"""

Lemma delete_response_law r bs :
  result_ok (λ _, True) r → one_of (rs_value r) (rs_error r) = true →
  encode_delete_response r = Ok bs → small bs → decode_delete_response bs = Ok (result_norm id r).
Proof.
  intros Hok Hone He Hs. result_law Hok Hone He Hs.
  intros v b _ Hb Hsb. eapply runs_varint; [exact Hb|done|by destruct v|by destruct v].
Qed.

Lemma prune_response_law r bs :
  result_ok int64 r → one_of (rs_value r) (rs_error r) = true →
  encode_prune_response r = Ok bs → small bs → decode_prune_response bs = Ok (result_norm id r).
Proof.
  intros Hok Hone He Hs. result_law Hok Hone He Hs.
  intros v b Hv Hb Hsb. eapply runs_varint; [exact Hb|done|apply mask64_bound|].
  cbn -[decode_int64 mask64]. by rewrite decode_mask64.
Qed.

Lemma import_response_law r bs :
  result_ok (λ v, v < 2 ^ 63) r → one_of (rs_value r) (rs_error r) = true →
  encode_import_batch_response r = Ok bs → small bs →
  decode_import_batch_response bs = Ok (result_norm id r).
Proof.
  intros Hok Hone He Hs. result_law Hok Hone He Hs.
  intros v b Hv Hb Hsb. eapply (runs_count _ 1 (Some v)); [exact Hb|done|done| |done].
  intros ? w [= <-] Hd. cbn -[decode_int64]. by rewrite Hd.
Qed.

Definition export_norm (r : ExportMemoryResponse) : ExportMemoryResponse :=
  ExportResponse (map item_norm <$> er_items r) (er_error r)
    (match er_error r with Some _ => [] | None => er_next_page_token r end).

Lemma export_batch_law items token b :
  (batch ← encode_each encode_memory_item 1 items; token ← encode_string_field 2 token;
   Ok (batch ++ token)) = Ok b →
  Forall item_ok items → small b →
  iterate export_batch_field b ([], []) = Ok (map item_norm items, token).
Proof.
  intros Hb Hok Hs. inv_result. apply small_app in Hs as [Hs1 Hs2]. apply runs_end.
  eapply (runs_app _ _ _ _ (map item_norm items, [])).
  - change (map item_norm items) with (map wire_norm items).
    apply (runs_messages export_batch_field (λ items, (items, [])) 1 items v); [done..|].
    intros x p l Hd. cbn -[decode_memory_item].
    change (decode_memory_item p = Ok x) in Hd. by rewrite Hd.
  - eapply runs_string; [done|done|done| |by intros ->]. intros p Hd.
    cbn -[decode_string]. by rewrite Hd.
Qed.

Lemma export_response_law r bs :
  opt (Forall item_ok) (er_items r) → opt wire_ok (er_error r) →
  one_of (er_items r) (er_error r) = true →
  encode_export_batch_response r = Ok bs → small bs →
  decode_export_batch_response bs = Ok (export_norm r).
Proof.
  intros Hoki Hoke Hone He Hs. apply runs_end.
  destruct r as [[items|] [e|] token]; try done; cbn in He, Hoki, Hoke |- *.
  - apply bind_ok in He as (v & Hv & He). apply bind_ok in He as (v0 & Hv0 & He).
    pose proof (encode_len_small _ _ _ He Hs) as Hsp.
    eapply runs_len; [exact He|done|done|]. unfold export_response_field.
    cbn -[decode_memory_item export_batch_field]. erewrite export_batch_law; [done| |done|done].
    rewrite Hv. cbn. rewrite Hv0. done.
  - apply (runs_message _ 2 e bs); [done..|]. intros p Hd.
    unfold export_response_field. cbn -[decode_error].
    change (decode_error p = Ok e) in Hd. by rewrite Hd.
Qed.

"""

What the task requires: Give back exactly the lines beginning at the one with "iterate export_batch_field b" and ending at the final line of the material; both boundary lines belong in it.

Solution:
  iterate export_batch_field b ([], []) = Ok (map item_norm items, token).
Proof.
  intros Hb Hok Hs. inv_result. apply small_app in Hs as [Hs1 Hs2]. apply runs_end.
  eapply (runs_app _ _ _ _ (map item_norm items, [])).
  - change (map item_norm items) with (map wire_norm items).
    apply (runs_messages export_batch_field (λ items, (items, [])) 1 items v); [done..|].
    intros x p l Hd. cbn -[decode_memory_item].
    change (decode_memory_item p = Ok x) in Hd. by rewrite Hd.
  - eapply runs_string; [done|done|done| |by intros ->]. intros p Hd.
    cbn -[decode_string]. by rewrite Hd.
Qed.

Lemma export_response_law r bs :
  opt (Forall item_ok) (er_items r) → opt wire_ok (er_error r) →
  one_of (er_items r) (er_error r) = true →
  encode_export_batch_response r = Ok bs → small bs →
  decode_export_batch_response bs = Ok (export_norm r).
Proof.
  intros Hoki Hoke Hone He Hs. apply runs_end.
  destruct r as [[items|] [e|] token]; try done; cbn in He, Hoki, Hoke |- *.
  - apply bind_ok in He as (v & Hv & He). apply bind_ok in He as (v0 & Hv0 & He).
    pose proof (encode_len_small _ _ _ He Hs) as Hsp.
    eapply runs_len; [exact He|done|done|]. unfold export_response_field.
    cbn -[decode_memory_item export_batch_field]. erewrite export_batch_law; [done| |done|done].
    rewrite Hv. cbn. rewrite Hv0. done.
  - apply (runs_message _ 2 e bs); [done..|]. intros p Hd.
    unfold export_response_field. cbn -[decode_error].
    change (decode_error p = Ok e) in Hd. by rewrite Hd.
Qed.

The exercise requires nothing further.